(Collected data)
_ _ _ _ _ _ _

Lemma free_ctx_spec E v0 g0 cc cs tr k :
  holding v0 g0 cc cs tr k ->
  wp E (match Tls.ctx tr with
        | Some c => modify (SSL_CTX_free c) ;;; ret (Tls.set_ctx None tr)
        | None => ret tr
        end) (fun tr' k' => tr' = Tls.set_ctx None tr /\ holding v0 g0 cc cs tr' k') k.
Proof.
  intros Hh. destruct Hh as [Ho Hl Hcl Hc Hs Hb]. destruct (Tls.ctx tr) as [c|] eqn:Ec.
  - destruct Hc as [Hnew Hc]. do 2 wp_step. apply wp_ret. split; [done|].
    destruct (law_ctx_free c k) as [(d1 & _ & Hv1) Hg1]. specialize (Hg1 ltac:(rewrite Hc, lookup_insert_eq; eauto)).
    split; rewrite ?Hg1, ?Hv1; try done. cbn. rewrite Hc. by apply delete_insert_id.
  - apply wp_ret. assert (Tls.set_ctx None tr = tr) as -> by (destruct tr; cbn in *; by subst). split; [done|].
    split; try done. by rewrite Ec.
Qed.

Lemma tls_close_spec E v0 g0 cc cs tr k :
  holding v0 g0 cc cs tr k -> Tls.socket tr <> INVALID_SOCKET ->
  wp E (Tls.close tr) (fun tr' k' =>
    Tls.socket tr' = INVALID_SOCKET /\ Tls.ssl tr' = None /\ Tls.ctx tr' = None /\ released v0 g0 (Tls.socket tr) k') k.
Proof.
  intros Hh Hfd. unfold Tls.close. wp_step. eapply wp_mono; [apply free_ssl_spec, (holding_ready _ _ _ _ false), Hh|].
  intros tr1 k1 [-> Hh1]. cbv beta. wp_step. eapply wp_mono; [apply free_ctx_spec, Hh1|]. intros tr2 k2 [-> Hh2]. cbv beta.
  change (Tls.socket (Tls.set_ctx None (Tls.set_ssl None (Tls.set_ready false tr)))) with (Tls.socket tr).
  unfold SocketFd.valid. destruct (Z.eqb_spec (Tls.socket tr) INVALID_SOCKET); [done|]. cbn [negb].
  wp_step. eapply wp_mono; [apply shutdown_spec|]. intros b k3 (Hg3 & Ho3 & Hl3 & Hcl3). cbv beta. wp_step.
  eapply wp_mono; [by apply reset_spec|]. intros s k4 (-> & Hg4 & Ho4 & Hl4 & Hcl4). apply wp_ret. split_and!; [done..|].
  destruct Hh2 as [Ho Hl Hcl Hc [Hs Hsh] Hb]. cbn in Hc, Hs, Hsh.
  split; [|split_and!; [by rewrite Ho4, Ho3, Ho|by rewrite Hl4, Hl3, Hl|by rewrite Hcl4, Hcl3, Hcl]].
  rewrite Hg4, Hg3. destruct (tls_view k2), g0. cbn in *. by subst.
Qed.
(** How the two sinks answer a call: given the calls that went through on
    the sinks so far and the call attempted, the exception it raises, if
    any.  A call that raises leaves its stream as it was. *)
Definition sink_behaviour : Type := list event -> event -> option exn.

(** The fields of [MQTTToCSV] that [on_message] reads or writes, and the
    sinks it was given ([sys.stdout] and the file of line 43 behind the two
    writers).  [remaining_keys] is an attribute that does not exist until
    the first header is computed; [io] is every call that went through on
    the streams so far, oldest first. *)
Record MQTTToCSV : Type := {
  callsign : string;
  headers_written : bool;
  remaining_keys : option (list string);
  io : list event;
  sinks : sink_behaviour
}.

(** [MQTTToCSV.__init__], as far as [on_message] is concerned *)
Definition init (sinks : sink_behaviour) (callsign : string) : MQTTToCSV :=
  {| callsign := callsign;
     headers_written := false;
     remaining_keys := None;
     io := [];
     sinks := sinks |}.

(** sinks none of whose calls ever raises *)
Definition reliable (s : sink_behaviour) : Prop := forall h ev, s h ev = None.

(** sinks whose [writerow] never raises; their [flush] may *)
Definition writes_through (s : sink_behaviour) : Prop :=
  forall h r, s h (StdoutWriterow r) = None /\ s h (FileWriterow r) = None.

_ _ _ _ _ _ _

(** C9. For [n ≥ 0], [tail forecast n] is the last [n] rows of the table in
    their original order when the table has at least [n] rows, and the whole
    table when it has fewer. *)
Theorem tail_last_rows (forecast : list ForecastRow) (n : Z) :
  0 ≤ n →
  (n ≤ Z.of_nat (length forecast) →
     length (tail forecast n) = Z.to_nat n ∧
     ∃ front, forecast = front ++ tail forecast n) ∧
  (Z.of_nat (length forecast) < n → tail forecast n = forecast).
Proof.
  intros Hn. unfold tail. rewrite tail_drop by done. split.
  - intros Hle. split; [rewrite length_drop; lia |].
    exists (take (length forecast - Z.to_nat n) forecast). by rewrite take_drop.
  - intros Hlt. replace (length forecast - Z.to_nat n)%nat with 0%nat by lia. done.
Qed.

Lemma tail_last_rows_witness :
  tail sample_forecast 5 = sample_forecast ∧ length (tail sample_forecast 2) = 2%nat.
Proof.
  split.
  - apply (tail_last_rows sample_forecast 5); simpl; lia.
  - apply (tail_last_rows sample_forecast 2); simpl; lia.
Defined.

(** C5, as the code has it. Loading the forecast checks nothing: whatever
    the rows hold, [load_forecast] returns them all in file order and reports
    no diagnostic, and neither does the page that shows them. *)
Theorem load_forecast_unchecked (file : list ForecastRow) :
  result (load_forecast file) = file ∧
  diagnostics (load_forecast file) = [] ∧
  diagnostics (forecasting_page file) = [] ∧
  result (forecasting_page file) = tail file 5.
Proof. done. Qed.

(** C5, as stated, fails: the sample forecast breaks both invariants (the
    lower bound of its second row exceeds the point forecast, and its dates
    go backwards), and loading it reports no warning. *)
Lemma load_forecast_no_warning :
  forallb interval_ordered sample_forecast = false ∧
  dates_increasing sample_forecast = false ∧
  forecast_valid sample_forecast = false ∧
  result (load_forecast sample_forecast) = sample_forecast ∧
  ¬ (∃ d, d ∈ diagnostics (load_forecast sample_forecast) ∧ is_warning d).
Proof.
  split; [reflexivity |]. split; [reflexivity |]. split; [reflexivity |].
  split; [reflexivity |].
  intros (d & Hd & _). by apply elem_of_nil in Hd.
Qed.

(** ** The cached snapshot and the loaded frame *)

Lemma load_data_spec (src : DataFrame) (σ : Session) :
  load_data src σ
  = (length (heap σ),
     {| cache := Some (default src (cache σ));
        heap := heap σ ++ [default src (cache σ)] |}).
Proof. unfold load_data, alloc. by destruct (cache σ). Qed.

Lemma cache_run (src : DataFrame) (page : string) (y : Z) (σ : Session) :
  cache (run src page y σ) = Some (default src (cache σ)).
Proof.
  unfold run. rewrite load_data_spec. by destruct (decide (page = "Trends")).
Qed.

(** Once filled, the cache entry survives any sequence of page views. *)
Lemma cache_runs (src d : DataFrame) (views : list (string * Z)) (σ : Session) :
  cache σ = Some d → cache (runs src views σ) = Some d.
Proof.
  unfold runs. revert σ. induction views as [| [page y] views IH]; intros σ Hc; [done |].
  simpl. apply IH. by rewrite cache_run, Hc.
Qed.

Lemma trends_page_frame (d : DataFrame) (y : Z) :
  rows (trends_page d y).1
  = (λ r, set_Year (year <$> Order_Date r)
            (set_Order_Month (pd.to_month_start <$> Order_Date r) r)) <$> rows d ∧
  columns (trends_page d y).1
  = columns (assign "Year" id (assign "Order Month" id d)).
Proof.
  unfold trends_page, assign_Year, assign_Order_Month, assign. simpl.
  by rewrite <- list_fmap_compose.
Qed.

_ _ _ _ _ _ _

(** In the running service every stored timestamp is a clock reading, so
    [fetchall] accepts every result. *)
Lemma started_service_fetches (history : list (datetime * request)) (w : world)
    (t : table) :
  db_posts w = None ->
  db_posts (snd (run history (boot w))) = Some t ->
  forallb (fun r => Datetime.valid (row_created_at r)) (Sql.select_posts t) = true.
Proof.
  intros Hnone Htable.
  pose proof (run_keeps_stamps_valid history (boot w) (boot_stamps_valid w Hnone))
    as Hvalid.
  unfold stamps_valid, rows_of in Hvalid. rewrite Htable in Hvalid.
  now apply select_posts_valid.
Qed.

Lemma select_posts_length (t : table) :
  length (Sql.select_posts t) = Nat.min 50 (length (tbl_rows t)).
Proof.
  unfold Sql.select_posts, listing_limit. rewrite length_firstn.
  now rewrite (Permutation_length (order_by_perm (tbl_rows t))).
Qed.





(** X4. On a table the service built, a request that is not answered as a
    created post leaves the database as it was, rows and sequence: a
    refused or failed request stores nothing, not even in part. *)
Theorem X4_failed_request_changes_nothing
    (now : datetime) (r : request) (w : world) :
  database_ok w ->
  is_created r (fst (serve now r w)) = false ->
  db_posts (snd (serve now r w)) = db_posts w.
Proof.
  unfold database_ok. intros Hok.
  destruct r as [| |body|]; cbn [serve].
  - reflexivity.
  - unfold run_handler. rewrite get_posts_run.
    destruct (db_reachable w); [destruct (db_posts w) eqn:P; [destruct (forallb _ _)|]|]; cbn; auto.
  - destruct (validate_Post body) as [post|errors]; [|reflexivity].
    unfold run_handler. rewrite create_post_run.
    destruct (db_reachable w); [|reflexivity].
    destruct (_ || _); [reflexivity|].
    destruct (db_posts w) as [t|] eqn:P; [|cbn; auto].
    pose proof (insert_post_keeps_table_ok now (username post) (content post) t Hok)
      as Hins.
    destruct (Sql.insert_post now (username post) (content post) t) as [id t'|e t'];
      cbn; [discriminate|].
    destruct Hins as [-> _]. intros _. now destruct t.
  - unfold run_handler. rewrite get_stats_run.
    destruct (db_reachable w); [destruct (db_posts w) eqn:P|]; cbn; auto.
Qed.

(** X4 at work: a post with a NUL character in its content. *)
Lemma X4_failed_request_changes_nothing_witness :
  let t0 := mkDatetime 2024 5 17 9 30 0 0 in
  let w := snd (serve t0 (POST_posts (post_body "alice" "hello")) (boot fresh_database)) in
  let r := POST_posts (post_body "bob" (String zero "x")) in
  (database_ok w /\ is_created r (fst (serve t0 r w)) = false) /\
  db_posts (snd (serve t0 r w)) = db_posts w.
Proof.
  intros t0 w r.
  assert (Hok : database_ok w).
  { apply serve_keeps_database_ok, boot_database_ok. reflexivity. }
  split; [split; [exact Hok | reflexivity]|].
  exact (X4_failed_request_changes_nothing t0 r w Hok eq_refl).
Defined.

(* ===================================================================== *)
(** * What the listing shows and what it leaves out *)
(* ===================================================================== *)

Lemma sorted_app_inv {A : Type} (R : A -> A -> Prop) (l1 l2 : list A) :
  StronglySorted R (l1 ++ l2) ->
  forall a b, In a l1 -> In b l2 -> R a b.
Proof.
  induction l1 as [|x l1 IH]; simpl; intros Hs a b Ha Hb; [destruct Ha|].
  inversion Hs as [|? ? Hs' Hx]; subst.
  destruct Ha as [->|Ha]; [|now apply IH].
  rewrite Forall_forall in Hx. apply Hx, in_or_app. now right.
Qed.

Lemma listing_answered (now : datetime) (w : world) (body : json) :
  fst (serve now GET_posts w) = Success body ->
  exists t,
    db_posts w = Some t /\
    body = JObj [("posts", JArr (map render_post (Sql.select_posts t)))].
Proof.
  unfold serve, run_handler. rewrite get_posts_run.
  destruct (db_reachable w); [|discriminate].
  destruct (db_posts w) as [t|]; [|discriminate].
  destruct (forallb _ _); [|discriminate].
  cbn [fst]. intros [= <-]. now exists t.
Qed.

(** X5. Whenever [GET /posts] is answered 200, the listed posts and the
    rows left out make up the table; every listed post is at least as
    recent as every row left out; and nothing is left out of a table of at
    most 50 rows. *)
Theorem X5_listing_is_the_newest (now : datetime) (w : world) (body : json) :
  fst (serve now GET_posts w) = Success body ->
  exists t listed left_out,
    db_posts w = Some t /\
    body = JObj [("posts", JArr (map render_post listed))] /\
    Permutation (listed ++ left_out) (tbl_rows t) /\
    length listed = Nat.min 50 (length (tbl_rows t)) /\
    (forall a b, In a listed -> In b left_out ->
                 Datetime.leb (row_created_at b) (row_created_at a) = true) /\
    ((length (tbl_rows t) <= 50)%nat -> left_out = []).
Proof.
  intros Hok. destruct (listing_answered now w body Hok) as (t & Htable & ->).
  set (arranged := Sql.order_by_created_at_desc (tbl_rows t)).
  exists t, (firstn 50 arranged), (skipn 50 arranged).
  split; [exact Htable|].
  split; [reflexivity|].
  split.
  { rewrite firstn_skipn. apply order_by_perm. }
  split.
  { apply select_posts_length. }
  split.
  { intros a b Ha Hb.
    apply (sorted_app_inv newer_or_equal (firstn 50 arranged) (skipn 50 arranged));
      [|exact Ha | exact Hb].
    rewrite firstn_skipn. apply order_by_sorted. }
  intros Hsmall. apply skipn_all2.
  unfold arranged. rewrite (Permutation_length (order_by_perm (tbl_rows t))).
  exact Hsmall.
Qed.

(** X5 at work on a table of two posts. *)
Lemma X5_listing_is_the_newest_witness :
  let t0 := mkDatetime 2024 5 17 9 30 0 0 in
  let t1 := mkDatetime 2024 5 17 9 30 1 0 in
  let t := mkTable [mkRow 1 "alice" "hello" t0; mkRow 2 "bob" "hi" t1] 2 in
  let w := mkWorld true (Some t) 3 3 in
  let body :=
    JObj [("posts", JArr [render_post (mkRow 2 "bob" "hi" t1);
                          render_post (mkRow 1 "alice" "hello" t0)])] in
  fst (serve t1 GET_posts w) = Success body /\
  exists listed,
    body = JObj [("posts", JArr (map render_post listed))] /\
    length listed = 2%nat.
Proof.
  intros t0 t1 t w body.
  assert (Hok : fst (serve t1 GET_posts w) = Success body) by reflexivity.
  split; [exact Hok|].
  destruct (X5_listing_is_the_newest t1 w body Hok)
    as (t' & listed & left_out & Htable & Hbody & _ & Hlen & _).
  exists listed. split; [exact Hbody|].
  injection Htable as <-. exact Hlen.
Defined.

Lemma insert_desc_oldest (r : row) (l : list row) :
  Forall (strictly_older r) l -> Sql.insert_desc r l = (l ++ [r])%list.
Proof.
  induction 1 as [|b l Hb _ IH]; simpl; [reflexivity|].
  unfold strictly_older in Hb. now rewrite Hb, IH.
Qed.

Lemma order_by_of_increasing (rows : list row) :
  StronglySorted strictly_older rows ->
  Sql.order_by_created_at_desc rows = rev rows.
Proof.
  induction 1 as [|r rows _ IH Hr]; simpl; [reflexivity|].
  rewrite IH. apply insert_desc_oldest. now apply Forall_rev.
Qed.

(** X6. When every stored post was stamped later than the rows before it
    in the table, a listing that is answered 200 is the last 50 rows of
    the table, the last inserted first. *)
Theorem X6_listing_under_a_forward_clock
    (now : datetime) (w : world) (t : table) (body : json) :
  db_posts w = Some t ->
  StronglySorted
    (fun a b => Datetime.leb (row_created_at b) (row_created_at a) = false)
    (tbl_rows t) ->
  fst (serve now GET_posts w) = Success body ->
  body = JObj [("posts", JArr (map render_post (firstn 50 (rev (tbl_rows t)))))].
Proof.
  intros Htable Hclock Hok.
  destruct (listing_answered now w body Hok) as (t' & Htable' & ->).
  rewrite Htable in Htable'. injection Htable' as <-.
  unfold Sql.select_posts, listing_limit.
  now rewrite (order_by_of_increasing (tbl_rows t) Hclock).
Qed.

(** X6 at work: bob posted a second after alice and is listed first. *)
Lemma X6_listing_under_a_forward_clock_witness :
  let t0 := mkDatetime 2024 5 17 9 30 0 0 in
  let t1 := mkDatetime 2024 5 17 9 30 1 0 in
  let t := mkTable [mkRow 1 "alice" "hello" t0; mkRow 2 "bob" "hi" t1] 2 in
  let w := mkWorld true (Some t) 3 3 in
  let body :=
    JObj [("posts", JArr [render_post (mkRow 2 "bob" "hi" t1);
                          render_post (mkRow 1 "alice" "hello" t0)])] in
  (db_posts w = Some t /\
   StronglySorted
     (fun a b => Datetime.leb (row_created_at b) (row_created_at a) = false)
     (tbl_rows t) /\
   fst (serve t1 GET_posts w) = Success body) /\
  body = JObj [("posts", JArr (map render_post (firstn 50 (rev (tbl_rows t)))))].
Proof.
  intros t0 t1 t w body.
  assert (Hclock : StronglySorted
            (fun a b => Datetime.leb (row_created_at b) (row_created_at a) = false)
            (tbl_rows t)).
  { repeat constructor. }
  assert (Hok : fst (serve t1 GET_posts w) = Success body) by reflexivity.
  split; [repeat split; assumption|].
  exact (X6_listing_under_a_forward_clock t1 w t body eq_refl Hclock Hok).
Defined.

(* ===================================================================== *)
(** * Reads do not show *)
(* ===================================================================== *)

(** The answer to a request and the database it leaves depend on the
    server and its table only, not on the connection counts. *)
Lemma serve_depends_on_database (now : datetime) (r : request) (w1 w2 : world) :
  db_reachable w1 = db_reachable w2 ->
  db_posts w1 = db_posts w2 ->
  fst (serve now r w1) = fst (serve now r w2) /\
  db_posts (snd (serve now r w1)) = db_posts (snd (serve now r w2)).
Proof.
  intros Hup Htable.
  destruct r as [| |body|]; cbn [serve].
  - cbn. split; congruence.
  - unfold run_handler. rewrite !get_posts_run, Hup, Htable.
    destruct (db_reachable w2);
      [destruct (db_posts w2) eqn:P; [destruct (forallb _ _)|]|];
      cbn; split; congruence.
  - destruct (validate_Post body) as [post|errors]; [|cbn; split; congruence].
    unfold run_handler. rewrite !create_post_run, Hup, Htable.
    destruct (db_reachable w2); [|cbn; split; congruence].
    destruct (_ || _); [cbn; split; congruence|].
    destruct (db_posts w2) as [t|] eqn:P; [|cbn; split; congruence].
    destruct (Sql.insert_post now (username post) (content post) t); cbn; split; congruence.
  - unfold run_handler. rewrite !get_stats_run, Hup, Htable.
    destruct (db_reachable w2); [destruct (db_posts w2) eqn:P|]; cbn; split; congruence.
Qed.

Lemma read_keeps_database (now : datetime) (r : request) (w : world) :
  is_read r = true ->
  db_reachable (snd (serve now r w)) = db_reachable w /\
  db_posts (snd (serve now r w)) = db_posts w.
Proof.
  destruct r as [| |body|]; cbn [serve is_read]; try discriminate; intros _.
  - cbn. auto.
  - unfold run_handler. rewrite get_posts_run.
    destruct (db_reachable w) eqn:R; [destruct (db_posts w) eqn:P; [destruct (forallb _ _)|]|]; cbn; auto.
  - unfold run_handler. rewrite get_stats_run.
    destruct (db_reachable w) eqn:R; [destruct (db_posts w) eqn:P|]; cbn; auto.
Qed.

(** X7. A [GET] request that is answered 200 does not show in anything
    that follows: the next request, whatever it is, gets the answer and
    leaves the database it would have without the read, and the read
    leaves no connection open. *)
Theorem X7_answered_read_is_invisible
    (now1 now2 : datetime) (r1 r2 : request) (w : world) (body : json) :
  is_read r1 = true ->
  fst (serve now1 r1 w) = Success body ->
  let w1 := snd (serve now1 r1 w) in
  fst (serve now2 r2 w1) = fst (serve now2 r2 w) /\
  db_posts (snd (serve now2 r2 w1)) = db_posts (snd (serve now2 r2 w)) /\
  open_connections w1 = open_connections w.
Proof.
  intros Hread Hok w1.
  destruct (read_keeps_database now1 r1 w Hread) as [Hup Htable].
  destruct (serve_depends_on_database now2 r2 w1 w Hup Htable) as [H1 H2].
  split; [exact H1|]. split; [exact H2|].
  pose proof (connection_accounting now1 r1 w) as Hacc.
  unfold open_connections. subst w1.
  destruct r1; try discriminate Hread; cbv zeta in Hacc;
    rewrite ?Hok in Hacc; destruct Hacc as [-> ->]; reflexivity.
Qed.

_ _ _ _ _ _ _

Return, with no change at all, every line in the entries above from the line containing "database_ok w ->" through the line containing "(** X4 at work: a".

§ **Final answer**
  database_ok w ->
  is_created r (fst (serve now r w)) = false ->
  db_posts (snd (serve now r w)) = db_posts w.
Proof.
  unfold database_ok. intros Hok.
  destruct r as [| |body|]; cbn [serve].
  - reflexivity.
  - unfold run_handler. rewrite get_posts_run.
    destruct (db_reachable w); [destruct (db_posts w) eqn:P; [destruct (forallb _ _)|]|]; cbn; auto.
  - destruct (validate_Post body) as [post|errors]; [|reflexivity].
    unfold run_handler. rewrite create_post_run.
    destruct (db_reachable w); [|reflexivity].
    destruct (_ || _); [reflexivity|].
    destruct (db_posts w) as [t|] eqn:P; [|cbn; auto].
    pose proof (insert_post_keeps_table_ok now (username post) (content post) t Hok)
      as Hins.
    destruct (Sql.insert_post now (username post) (content post) t) as [id t'|e t'];
      cbn; [discriminate|].
    destruct Hins as [-> _]. intros _. now destruct t.
  - unfold run_handler. rewrite get_stats_run.
    destruct (db_reachable w); [destruct (db_posts w) eqn:P|]; cbn; auto.
Qed.

(** X4 at work: a post with a NUL character in its content. *)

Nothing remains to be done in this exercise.